In the Sansuikyo fascicle, Dogen criticizes those who have only an instrumentalist view of language and who think that koans are simply nonsensical ways to cut off thought: "How pitiable are they who are unaware that discriminating thought is words and phrases, and that words and phrases liberate discriminating thought." What a challenge to the traditional Buddhist dualism between language and reality: the goal is not to eliminate concepts but to liberate them! Despite their problematical aspects, "words are not essentially different from things, events, or beings-all 'alive' in Dogen's thought."

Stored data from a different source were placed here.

Lemma failing_head_blocks_witness :
  let s := init empty_ui [queued "one"; queued "two"] in
  let m := "Error: Invalid tool call limit (expected tool=max_calls): bash" in
  @mutationFn text_json broken_exec (mkFlight "one" [] (Some (queued "one"))) (Sync VNull) = Rejected m /\
  runQueue (@run text_json broken_exec s (concat (replicate 50 (failing_round (Sync VNull)))))
    = [queued "one"; queued "two"].
Proof.
  intros s m. assert (H : @mutationFn text_json broken_exec
    (mkFlight "one" [] (Some (queued "one"))) (Sync VNull) = Rejected m) by (by vm_compute).
  split; [exact H|].
  by apply (@failing_head_blocks text_json broken_exec s (queued "one") [queued "two"] (Sync VNull) m 50).
Defined.

Lemma async_run_handoff_witness :
  let r := on_settled sample_exec "hi" (Async (mkAck true (Some "job7") None)) empty_ui in
  snd r = true /\ activeJobId (fst r) = Some "job7" /\
  jobs (fst r) = [("scope::s1", started_entry sample_exec "job7")].
Proof.
  assert (Hne : "job7" <> "") by done.
  pose proof (async_run_handoff sample_exec "hi" (mkAck true (Some "job7") None) "job7" empty_ui
    eq_refl eq_refl Hne) as H.
  split; [exact (proj1 H)|]. split; [exact (proj1 (proj2 H))|by vm_compute].
Defined.
Lemma trim_end_sdrop n s : trim_end s = s -> trim_end (sdrop n s) = sdrop n s.
Proof.
  revert s. induction n as [|n IH]; intros s H; [done|]. destruct s as [|c s]; [done|].
  cbn [sdrop]. apply IH. unfold trim_end in *. cbn [trim_end_by] in H.
  destruct (trim_end_by is_ws s) eqn:E; [|by injection H].
  destruct (is_ws c); [done|]. by injection H as <-.
Qed.

Lemma parse_line_event acc line :
  trim (fst (fst acc)) = fst (fst acc) -> trim (fst (fst (parse_line acc line))) = fst (fst (parse_line acc line)).
Proof.
  destruct acc as [[ev i] dl]. simpl. intros H. unfold parse_line.
  assert (Hl : trim_end (trim_end line) = trim_end line) by apply trim_end_by_idem.
  revert Hl. generalize (trim_end line). intros t Ht.
  destruct (String.length t =? 0)%nat; [done|]. destruct (starts_with ":" t); [done|].
  destruct (index_of ":" t) as [k|]; [|done].
  destruct (bool_decide (trim (stake k t) = "event")).
  - cbn [fst]. apply trim_start_fixed. by apply (trim_end_sdrop (S k)).
  - by repeat case_bool_decide.
Qed.
(** ** Declared types *)

Definition RunProfileOverrides : list (string * ts_type) :=
  [("tools", TOptional (TUnion ToolMode)); ("yolo", TOptional TBoolean);
   ("hostPolicy", TOptional (TUnion HostPolicy)); ("automationProfile", TOptional TString);
   ("verbose", TOptional TBoolean); ("model", TOptional TString); ("summaryModel", TOptional TString);
   ("summaryMaxChars", TOptional TString); ("baseUrl", TOptional TString); ("apiKey", TOptional TString);
   ("proxyUrl", TOptional TString); ("timeoutMs", TOptional TString); ("maxCaptureBytes", TOptional TString);
   ("streamAssistant", TOptional TBoolean); ("trace", TOptional TBoolean); ("useAsync", TOptional TBoolean);
   ("maxSteps", TOptional TString); ("maxRepeatedToolCalls", TOptional TString);
   ("maxToolCallsTotal", TOptional TString); ("maxToolCallsPerTool", TOptional TString);
   ("toolCallLimits", TOptional TString); ("maxChars", TOptional TString); ("keepLast", TOptional TString);
   ("memoryContextMode", TOptional TString); ("memoryIncludeStructured", TOptional TBoolean);
   ("memoryIncludeCore", TOptional TBoolean); ("memoryIncludeDaily", TOptional TBoolean);
   ("memoryIncludeSession", TOptional TBoolean); ("memoryDailyDays", TOptional TString);
   ("memoryTotalCap", TOptional TString); ("memorySearchQuery", TOptional TString);
   ("memorySearchOrder", TOptional TString); ("memorySearchUseIndex", TOptional TBoolean);
   ("memorySearchCaseSensitive", TOptional TBoolean); ("memorySearchFallbackToFiles", TOptional TBoolean);
   ("memorySearchMaxResults", TOptional TString); ("memorySearchMaxSnippetChars", TOptional TString);
   ("memorySearchContextLines", TOptional TString)].
(* ===== verification/RunDiff.v ===== *)
(** Comparing two runs (src/ui/src/components/runDiff/runDiffUtils.ts and
    useRunDiffPanelState.ts): the bounded structural difference of two JSON
    values, the rows the comparison is made of, and the differences between
    the events, event types and artifacts of two recorded runs.

    The two sides come from two responses, so [a === b] on objects and arrays,
    an identity test, is false here. *)
From S2P Require Import Prelude JsNumber JsString JsValue JsOrder Shapes JsonUtils JsonText.

Definition MAX_DIFFS : nat := 200.

(** ** The difference of two values *)

Record JsonDiffEntry := mkDiff { diff_path : string; diff_a : value; diff_b : value }.

Definition identical (a b : value) : bool :=
  match a, b with
  | VUndefined, VUndefined | VNull, VNull => true
  | VBool x, VBool y => bool_decide (x = y)
  | VNumber x, VNumber y => num_eqb x y
  | VString x, VString y => bool_decide (x = y)
  | _, _ => false
  end.

Definition length_value {A} (l : list A) : value := VNumber (int (Z.of_nat (length l))).

(** [Object.keys] of an object or an array. *)
Definition own_keys (v : value) : list string :=
  match v with
  | VObject o => keys o
  | VArray l => imap (fun i _ => pretty (Z.of_nat i)) l
  | _ => []
  end.

(** [v[key]]. *)
Definition member (key : string) (v : value) : value :=
  match v with
  | VObject o => prop key o
  | VArray l =>
      if bool_decide (key = "length") then length_value l
      else match array_index key with Some n => default VUndefined (l !! Z.to_nat n) | None => VUndefined end
  | _ => VUndefined
  end.

(** The order of [Array.prototype.sort] on strings. *)
Definition unit_gt (x y : string) : bool := match String.compare x y with Gt => true | _ => false end.

(** [Array.from(new Set([...l, ...l'])).sort()]. *)
Definition sorted_union (l l' : list string) : list string := sort_by unit_gt (unique (l ++ l')).

Definition index_path (path : string) (i : nat) : string := path ++s "[" ++s pretty (Z.of_nat i) ++s "]".
Definition key_path (path key : string) : string := if truthy_str path then path ++s "." ++s key else key.
Definition length_path (path : string) : string := if truthy_str path then path ++s ".length" else "length".
Definition truncated_path (path : string) : string := if truthy_str path then path ++s "[truncated]" else "[truncated]".

Section diff.
Context (maxDiffs maxArrayItems : nat).

(** A loop with the early return after each step; the flag says that the loop
    returned. *)
Fixpoint until_full {A} (visit : A -> list JsonDiffEntry -> list JsonDiffEntry) (l : list A)
    (out : list JsonDiffEntry) : list JsonDiffEntry * bool :=
  match l with
  | [] => (out, false)
  | x :: l =>
      let out := visit x out in
      if (maxDiffs <=? length out)%nat then (out, true) else until_full visit l out
  end.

... [Dogen] shows us that words and metaphors can be understood not just as instrumentally trying to grasp and convey truth (and therefore dualistically interfering with our realization of some truth that transcends words), but as being the truth-that is, as being one of the many ways that Buddha-nature is. To the many dualisms that Nagarjuna deconstructs, then, Dogen explicitly adds one more: he denies the dualism between language and the world. If we are the ones who dualize, why blame the victims? A birdsong, a temple bell ringing, a flower blooming, and Dogen's transpositions, too, blossoming for us as we read them: if we do not dualize between world and word, then we can experience the Buddha-dharma-our own "empty" nature-presencing and playing in each.